In more recent years, I have reconnected in various ways with my father’s side of the family, even though we live a great distance from them.  Several years ago now, we had a mini-family reunion in southwest Saskatchewan, and I “met” some of my cousins for the first time as an adult.  Some  of my cousins have visited us in the Maritimes, and I have visited some of them out west.  I have really treasured these times spent together.  Living in a place like the Maritimes where family roots reach deeper than the beginning of this country, I deeply feel the sense of being disconnected from my roots. 

It’s a strange thing, this concept of family, and the genetics that go with it.  I think we probably spend our lives creating and re-creating “families” wherever we happen to live or work.  We adopt “grandparents” for our kids, we have close friends with whom we share a “sisterly” connection, and our kids' friends become our "other kids."  Sports teams often talk about being “family.”  All of these people are special and significant.  We spend time with them, we nurture those relationships, we tell our stories and share experiences, and we forge lifelong bonds.  I wouldn’t be without my friends and my adopted “family.”  And yet... when I am with my cousins, there is a very real, very familial connection, even though we live a distance apart, and even though I have never had the opportunity to spend a lot of time with them.  It is intangible and deeper than friendship.  Somehow, even though the experiences of our parents and grandparents are stories to us, the lives they lived and experiences they shared, the people they were, create this deep bond among us. 

It is fascinating to see the similarities between us.  Some of them are physical (curly hair for some of us!).  Others are mannerisms, gestures, ways of speaking.  While visiting us a couple of years ago, the husband of one of my cousins commented more than once how obvious it was that we were related because of the mannerisms we shared.  I look at photos of my dad and his siblings when they were young, and see the likenesses between them and my cousins.  I found a portrait of my dad’s family, taken on the occasion of my grandparents’ 50th anniversary, and was immediately struck by the resemblance between one of my uncles at around age 30, and my youngest nephew at the age of 4. 

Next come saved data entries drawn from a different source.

Definition updateSecret (id orgId secretHash secretEncrypted secretPreview : string) (keyVersion : Z) : M (option WebhookRow) :=
  let* rs := update_touch (live_webhook id orgId)
    (λ r, r <| wh_secret_hash := secretHash |> <| wh_secret_encrypted := secretEncrypted |>
            <| wh_secret_preview := secretPreview |> <| wh_secret_key_version := keyVersion |>) in
  ret (head rs).

Definition softDelete (id orgId : string) : M unit :=
  let* t := now in
  update_touch (λ r, (wh_id r =? id)%string && (wh_org_id r =? orgId)%string)
    (λ r, r <| wh_deleted_at := Some t |> <| wh_is_active := false |>) ;;;
  ret tt.

Definition delivery_of (webhookId eventId : string) (r : WebhookDeliveryLogRow) : bool :=
  (wl_webhook_id r =? webhookId)%string && (wl_event_id r =? eventId)%string.

Definition findDeliveryLog (webhookId eventId : string) : M (option WebhookDeliveryLogRow) :=
  select_one (delivery_of webhookId eventId).

(** The table has [UNIQUE(webhook_id, event_id)]. *)
Definition createDeliveryLog (webhook_id org_id event_id event_type : string) : M WebhookDeliveryLogRow :=
  let* id := gen_random_uuid in
  let* t := now in
  let row := mkWebhookDeliveryLogRow id webhook_id org_id event_id event_type DlPending None None 0 None t t in
  insert_unique (delivery_of webhook_id event_id) row ;;; ret row.

Definition updateDeliveryLog (id : string) (status : delivery_status) (responseStatusCode : option Z)
    (errorMessage : option string) : M unit :=
  let* t := now in
  update_touch (λ r, (wl_id r =? id)%string)
    (λ r, r <| wl_status := status |> <| wl_response_status_code := responseStatusCode |>
            <| wl_error_message := errorMessage |> <| wl_attempt_count := (wl_attempt_count r + 1)%Z |>
            <| wl_updated_at := t |>
            <| wl_delivered_at := if bool_decide (status = DlDelivered) then Some t else None |>) ;;;
  ret tt.
End repository.
End WebhookRepository.

(** A webhook without its [secret_hash] and [secret_encrypted]. *)
Record SafeWebhook := mkSafeWebhook {
  sw_id : string;
  sw_org_id : string;
  sw_url : string;
  sw_secret_preview : string;
  sw_secret_key_version : Z;
  sw_event_types : list string;
  sw_is_active : bool;
  sw_created_by : string;
  sw_created_at : Z;
  sw_updated_at : Z;
  sw_deleted_at : option Z
}.

Definition safe_webhook (r : WebhookRow) : SafeWebhook :=
  mkSafeWebhook (wh_id r) (wh_org_id r) (wh_url r) (wh_secret_preview r) (wh_secret_key_version r) (wh_event_types r)
    (wh_is_active r) (wh_created_by r) (wh_created_at r) (wh_updated_at r) (wh_deleted_at r).

(** [s.slice(-n)]. *)
Definition slice_last (n : nat) (s : string) : string := String.substring (String.length s - n) n s.

Module WebhookService.
Section service.
Context `{Redis, !RedisHash, Random, Config, Crypto, Network}.

(** [isPrivateIp] of the worker, and the same test at registration. *)
Definition isPrivateIp (ip : string) : bool :=
  match ip_range ip with Some range => negb (range =? "unicast")%string | None => true end.

Definition isPrivateOrBlockedUrl (urlStr : string) : M bool :=
  match url_parse urlStr with
  | None => ret true
  | Some url =>
      if negb (protocol url =? "https:")%string then ret true
      else
        let* t := now in
        match dns_lookup t (hostname url) with
        | Some address => ret (isPrivateIp address)
        | None => ret true
        end
  end.
Definition prefs : World :=
  let set u d := (PreferenceService.updatePreference "org1" u "mention.created" d ;;;
                  PreferenceService.updatePreference "org1" u "mention.created" d) in
  let w := empty_world 79200000 in
  let w := (set "sleeper" (mkPreferenceData None None None None (Some (Some "21:30:00")) (Some (Some "07:00:00"))) w).2 in
  let w := (set "digester" (mkPreferenceData None None None (Some DailyDigest) None None) w).2 in
  (set "quiet" (mkPreferenceData (Some false) (Some false) None None None None) w).2.

(** The first update of a preference only creates the row with its
    defaults. *)
Example first_update_ignored :
  let w := (PreferenceService.updatePreference "org1" "u" "mention.created"
              (mkPreferenceData None (Some false) None None None None) (empty_world 0)).2 in
  np_channel_email <$> notification_preferences (db w) = [true].
Proof. vm_compute. reflexivity. Qed.

(** So the link of an email unsubscribes nobody the first time. *)
Example unsubscribe_ignored :
  let w := (unsubscribe (unsubscribe_token "u" "org1" "mention.created") "u" "org1" "mention.created" (empty_world 0)).2 in
  np_channel_email <$> notification_preferences (db w) = [true].
Proof. vm_compute. reflexivity. Qed.

Definition mention : CreateNotificationJobData :=
  mkCreateNotificationJobData "mention.created" "org1" "comment" "c1" (Some "actor"%string)
    ["actor"; "plain"; "sleeper"; "digester"; "quiet"]%string (JObj [("taskId", JStr "t1")]).

Example mention_notifies :
  let w := (startNotificationWorker utc_minutes (CreateNotification mention) prefs).2 in
  (n_user_id <$> notifications (db w), length (jobs w)) = (["plain"; "digester"]%string, 1).
Proof. vm_compute. reflexivity. Qed.

(** The digest's email is a job of another shape than the worker of the
    queue [emails] expects: it has no event type, and is dropped. *)
Example digest_email_dropped :
  let w := (startDigestWorker (SendUserDigest (mkSendUserDigestJobData "digester" "d@x.org" "D"))
              (startNotificationWorker utc_minutes (CreateNotification mention) prefs).2).2 in
  j_name <$> jobs w = ["send-notification-email"; "send-daily-digest"]%string ∧
  (EmailWorker.emailWorkerJob "ses" (mkSendNotificationEmailJobData "digester" "" "" (JObj [])) w).1 = Ok tt ∧
  outgoing (EmailWorker.emailWorkerJob "ses" (mkSendNotificationEmailJobData "digester" "" "" (JObj [])) w).2 = [].
Proof. vm_compute. done. Qed.

(** The secondary provider sends what the primary refused. *)
Example fallback_provider :
  let w := (EmailWorker.emailWorkerJob "ses" (mkSendNotificationEmailJobData "u" "mention.created" "c1"
              (JObj [("recipientEmail", JStr "u@x.org")])) (empty_world 0)).2 in
  (λ o, match o with EmailTo p _ _ _ _ => p | _ => ""%string end) <$> outgoing w = ["ses"; "sendgrid"]%string.
Proof. vm_compute. reflexivity. Qed.

End NotificationExamples.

I treasure my memories of my uncles and aunts:  Carl, who, when we lived in northern BC, shared his family’s summer cottage with us, where I caught my first fish, and saw cougars in the wild (my last memory of him is him standing outside an old outhouse on the site of one of the schools they attended in southern Saskatchewan when they were children, telling a story of how the boys would get into mischief);  Frank, who always had a sparkle in his eye and a joke or a laugh to share, and the last time I was out west, even though he wasn’t in the best of health, drove 2 hours with his wife to have supper with my daughter and me;  Hank, who helped us get settled in a new home, and occasionally let me tag along to different sporting events with him.  And my beautiful aunts, all of whom have given legacies of being women of strong and meaningful faith:  Sue, with her lovely smile and generous and loving heart; gentle Agnes, who cooked me Mennonite food, taught me some Mennonite words, and has always been happy to share my Mennonite heritage with me; Peggy, who is like my second mother and has been here for so many significant events in our lives; and Ann, fun, funny, loving and faithful.

I believe that the experiences and the people that have gone before are all part of who I am.  I am grateful for each of my aunts and uncles.  I am grateful for opportunities to be connected to some of my cousins and their families.  I am grateful for the stories, the laughter, the memories.  Ours is a legacy of gentleness, faith, strength, love and joy.